Agilent Technologies
K6420 Triple Quadrupole MS
K6430 Triple Quadrupole MS
K6460 Triple Quadrupole MS
K6490 Triple Quadrupole MS
6530 Q-TOF MS
6540 Q-TOF MS
6550 Q-TOF MS
BioMérieux
Vitek MS
Bruker
MALDI Biotyper CA
Sciex
3200MD QTRAP LC/MS/MS
3200MD Triple Quad LC/MS/MS
4500MD QTRAP LC/MS/MS
4500MD Triple Quad LC/MS/MS
Shimadzu
LCMS-2020 CL
LCMS-8030 CL
LCMS-8040 CL
LCMS-8050 CL
Thermo Fisher Scientific
Endura MD
Waters
Acquity TQD
Quattro Micro
Quattro Premier
Xevo TQ
Xevo TQ-S
Xevo TQD
Richard C. Friedberg, the medical director of Baystate Reference Laboratories in Springfield, Mass., and president-elect of the College of American Pathologists, an organization that accredits diagnostic labs, likewise agrees that FDA regulation is the wrong approach but that there are problems with many assay validations.
“We’ve got to know to what extent measurements are accurate, reliable, and reproducible,” Friedberg says. “Too many places have done wimpy validations. Maybe that’s where we need to have ideas—how you should properly do a validation.”

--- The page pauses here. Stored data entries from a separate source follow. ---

Class NamedMutexes (K : Type) : Type := {
  create_mutex : client → string → bool → K → K * created;
  wait_mutex : client → string → K → K * waited;
  release_mutex : client → string → K → K;
  close_mutex : client → string → K → K;
  (** The process ends: its handles are closed, its mutexes abandoned. *)
  client_exits : client → K → K;
  mutex_handles : K → string → gset nat;
  mutex_owner : K → string → option nat;
}.
Class NamedMutexesLaws (K : Type) `{!NamedMutexes K} : Prop := {
  create_new c n owner k k' :
    create_mutex c n owner k = (k', MutexNew) →
    mutex_handles k n = ∅ ∧ mutex_handles k' n = {[c]} ∧
    mutex_owner k' n = (if owner then Some c else None);
  create_exists c n owner k k' :
    create_mutex c n owner k = (k', MutexExists) →
    mutex_handles k n ≠ ∅ ∧ mutex_handles k' n = {[c]} ∪ mutex_handles k n ∧
    mutex_owner k' n = mutex_owner k n;
  create_failed c n owner k k' code :
    create_mutex c n owner k = (k', MutexFailed code) →
    mutex_handles k' n = mutex_handles k n ∧ mutex_owner k' n = mutex_owner k n;
  wait_got c n k k' w :
    wait_mutex c n k = (k', w) → w = WaitObject ∨ w = WaitAbandoned →
    (mutex_owner k n = None ∨ mutex_owner k n = Some c) ∧
    mutex_owner k' n = Some c ∧ mutex_handles k' n = mutex_handles k n;
  wait_gave_up c n k k' w :
    wait_mutex c n k = (k', w) → w ≠ WaitObject → w ≠ WaitAbandoned →
    mutex_owner k' n = mutex_owner k n ∧ mutex_handles k' n = mutex_handles k n;
  release_owner c n k :
    mutex_owner (release_mutex c n k) n =
      (if decide (mutex_owner k n = Some c) then None else mutex_owner k n);
  release_handles c n k : mutex_handles (release_mutex c n k) n = mutex_handles k n;
  close_handles c n k : mutex_handles (close_mutex c n k) n = mutex_handles k n ∖ {[c]};
  close_owner c d n k : c ≠ d →
    mutex_owner (close_mutex c n k) n = Some d ↔ mutex_owner k n = Some d;
  exit_handles c n k : mutex_handles (client_exits c k) n = mutex_handles k n ∖ {[c]};
  exit_owner c d n k : c ≠ d →
    mutex_owner (client_exits c k) n = Some d ↔ mutex_owner k n = Some d;
}.

(** What happens to the clients: one of them makes its next call, or its
    process ends. *)
Inductive client_turn (E : Type) := Step (c : client) (env : E) | Exit (c : client).
Arguments Step {E}. Arguments Exit {E}.

(** ** One supervisor per user *)
Section single_instance.
Context `{NamedMutexes K, !NamedMutexesLaws K}.
Context (name : string).

(** Where a process is in [acquire_named] and in the life of the
    [SingleInstance] it returns. *)
Inductive instance_phase :=
| InstanceIdle
| InstanceOpened (* told that the mutex existed, handle not yet closed *)
| InstanceHeld   (* [AcquireResult::Acquired] *)
| InstanceReleasing (* [drop], between its two calls *)
| InstanceRefused (* [AcquireResult::AlreadyRunning] *)
| InstanceError (code : Z)
| InstanceGone.
#[export] Instance instance_phase_eq_dec : EqDecision instance_phase.
Proof. solve_decision. Defined.

(** The next call of a process: [acquire_named], and [drop] for one that
    holds the instance. *)
Definition instance_step (c : client) (p : instance_phase) (k : K) : K * instance_phase :=
  match p with
  | InstanceIdle =>
      match create_mutex c name true k with
      | (k, MutexFailed code) => (k, InstanceError code)
      | (k, MutexExists) => (k, InstanceOpened)
      | (k, MutexNew) => (k, InstanceHeld)
      end
  | InstanceOpened => (close_mutex c name k, InstanceRefused)
  | InstanceHeld => (release_mutex c name k, InstanceReleasing)
  | InstanceReleasing => (close_mutex c name k, InstanceGone)
  | InstanceRefused | InstanceError _ | InstanceGone => (k, p)
  end.

Definition instances : Type := K * gmap nat instance_phase.
Definition instance_of (s : instances) (c : client) : instance_phase :=
  default InstanceIdle (s.2 !! c).
Definition instance_turn (t : client_turn unit) (s : instances) : instances :=
  match t with
  | Step c _ => let '(k, p) := instance_step c (instance_of s c) s.1 in (k, <[c := p]> s.2)
  | Exit c => (client_exits c s.1, <[c := InstanceGone]> s.2)
  end.
Definition instance_run (s : instances) (turns : list (client_turn unit)) : instances :=
  foldl (λ s t, instance_turn t s) s turns.

Definition instance_has_handle (p : instance_phase) : bool :=
  match p with InstanceOpened | InstanceHeld | InstanceReleasing => true | _ => false end.
Definition instance_made_it (p : instance_phase) : bool :=
  match p with InstanceHeld | InstanceReleasing => true | _ => false end.
Record instances_inv (s : instances) : Prop := {
  inst_handles c : c ∈ mutex_handles s.1 name ↔ instance_has_handle (instance_of s c) = true;
  inst_one c d : instance_made_it (instance_of s c) = true →
    instance_made_it (instance_of s d) = true → c = d;
}.

Lemma instance_of_insert k m c d p :
  instance_of (k, <[c := p]> m) d = if decide (c = d) then p else instance_of (k, m) d.
Proof. unfold instance_of. simpl. case_decide; subst; by simplify_map_eq. Qed.

Lemma instances_inv_set k k' m c p :
  instances_inv (k, m) →
  mutex_handles k' name = (if instance_has_handle p then {[c]} ∪ mutex_handles k name
                           else mutex_handles k name ∖ {[c]}) →
  (instance_made_it p = true → instance_made_it (instance_of (k, m) c) = true
    ∨ mutex_handles k name = ∅) →
  instances_inv (k', <[c := p]> m).
Proof.
  intros [Hh Ho] Hk Hp. split; simpl in *.
  - intros d. rewrite instance_of_insert, Hk. specialize (Hh d).
    case_decide; subst; destruct (instance_has_handle p); set_solver.
  - assert (∀ d, instance_made_it p = true → instance_made_it (instance_of (k, m) d) = true → c = d)
      as Hone.
    { intros d Hpm Hd. destruct (Hp Hpm) as [Hc|He]; [by apply Ho|]. exfalso.
      assert (d ∈ mutex_handles k name) as Hin; [|by rewrite He in Hin; set_solver].
      apply Hh. by destruct (instance_of _ d). }
    intros d d'. rewrite !instance_of_insert. do 2 case_decide; subst; intros; auto.
Qed.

Clarke points out that labs are already regulated under CLIA, and some states, especially New York, have even stricter requirements. Before a test can be used in New York, the state department of health must approve the validation and standard procedures. In addition, these various regulating authorities require labs to undergo proficiency testing to show that their personnel can accurately run analyses.

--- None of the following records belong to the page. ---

Lemma desktop_ping_sound pipe data_dir t version :
  ping env (transport_new pipe data_dir) = (t, Ok version) →
  authenticated_version pipe (Transport_pipe t) version.
Proof.
  unfold ping, establish, connect_and_authenticate, ping_session.
  unfold mbind, stm_bind, stm_get, stm_modify, stm_lift, stm_throw, asks. cbn [transport_new Transport_session].
  destruct (pipe_open _) as [opened []] eqn:Ho; cbn; [|done]. rewrite same_secret.
  destruct secret as [key|] eqn:Hs; cbn; [|done]. rewrite same_nonce.
  destruct nonce as [salt|] eqn:Hn; cbn; [|done].
  destruct (handshake_proof _ _ _ _) as [proof|] eqn:Hp; cbn; [|done].
  rewrite in_time. cbn.
  destruct (exchange _ [] _) as [t1 [[unread reply]|e]] eqn:Hx; [|done]. cbn.
  apply exchange_answered in Hx as [Ha Ht1]. cbn in Ha.
  destruct reply as [accepted| | |]; [|done..]. cbn.
  destruct (Z.eqb_spec (HandshakeAccepted_protocol_version accepted) PROTOCOL_VERSION) as [Hv|]; cbn; [|done].
  rewrite in_time. cbn.
  destruct (exchange ClientPing unread _) as [t2 [[unread' reply]|e]] eqn:Hy; [|done]. cbn.
  apply exchange_answered in Hy as [Hb _]. cbn in Hb.
  destruct reply as [|pong| |]; [done| |done..]. cbn.
  destruct (Z.eqb_spec (Pong_protocol_version pong) PROTOCOL_VERSION) as [Hv'|]; cbn; [|done].
  intros [= <- <-]. cbn.
  by exists key, salt, proof, opened, (Transport_pipe t1), unread, accepted, unread', pong.
Qed.
Lemma desktop_ping_complete pipe pipe' data_dir version :
  authenticated_version pipe pipe' version →
  ∃ t, ping env (transport_new pipe data_dir) = (t, Ok version) ∧ Transport_pipe t = pipe'.
Proof.
  intros (key&salt&proof&opened&welcomed&unread&accepted&unread'&pong&Hs&Hn&Hp&Ho&Ha&Hv&Hb&Hv'&<-).
  unfold ping, establish, connect_and_authenticate, ping_session.
  unfold mbind, stm_bind, stm_get, stm_modify, stm_lift, stm_throw, asks. cbn [transport_new Transport_session].
  cbn. rewrite Ho. cbn. rewrite same_secret, Hs. cbn. rewrite same_nonce, Hn. cbn. rewrite Hp. cbn.
  rewrite in_time. cbn.
  erewrite exchange_complete by exact Ha. cbn. rewrite Hv. cbn. rewrite in_time. cbn.
  erewrite exchange_complete by exact Hb. cbn. rewrite Hv'. cbn.
  by eexists.
Qed.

“People don’t realize how much oversight we’re already under,” Clarke says. “We’re not saying we don’t want to be regulated. It’s just a question of whether you’re going to gain very much above and beyond where we already are.”
Even if FDA ends up regulating lab-developed tests, it plans to let labs continue offering tests while the approval process is ongoing. “If a test is approved, they would have been able to stay on the market through the whole thing,” Gutierrez says. “If we do not approve it, at that point they would have to stop.”
In addition to doubts about FDA’s regulatory authority over lab-developed tests, labs are worried that the process will be expensive. For example, in a comment submitted to FDA, Robert Schmidt of ARUP estimated that it would cost more than $300 million for the company to comply with FDA’s regulatory framework as currently stated. (Only a fraction of ARUP’s lab-developed tests use mass spectrometry.)
FDA’s Gutierrez believes that estimates such as this one are overinflated. “If you’ve already developed a test, if you’ve already validated your test—and one hopes you did clinical validation of your test because one hopes you’re offering a test that is clinically valid—then you should have sufficient data already to show that the test is actually clinically valid.”
Industry response runs the gamut from “people who are completely shrugging it off” to “people who are absolutely scared,” says Brian Rappold, scientific director at Essential Testing, a company that specializes in tests for pain medication monitoring.
But if the uncertainties surrounding FDA’s intentions can be resolved, people see a bright future for mass spectrometry in clinical labs.
“I believe we really are in the golden age of mass spectrometry,” Rappold says. And to make sure it continues, mass spec users in clinical labs need to be open about what works, what doesn’t, and how to fix problems, he says. “We don’t want mass spec to languish in just a research setting. We all believe in the power of mass spectrometry being part of the standard clinical tool kit. It’s got a lot of work to get there.”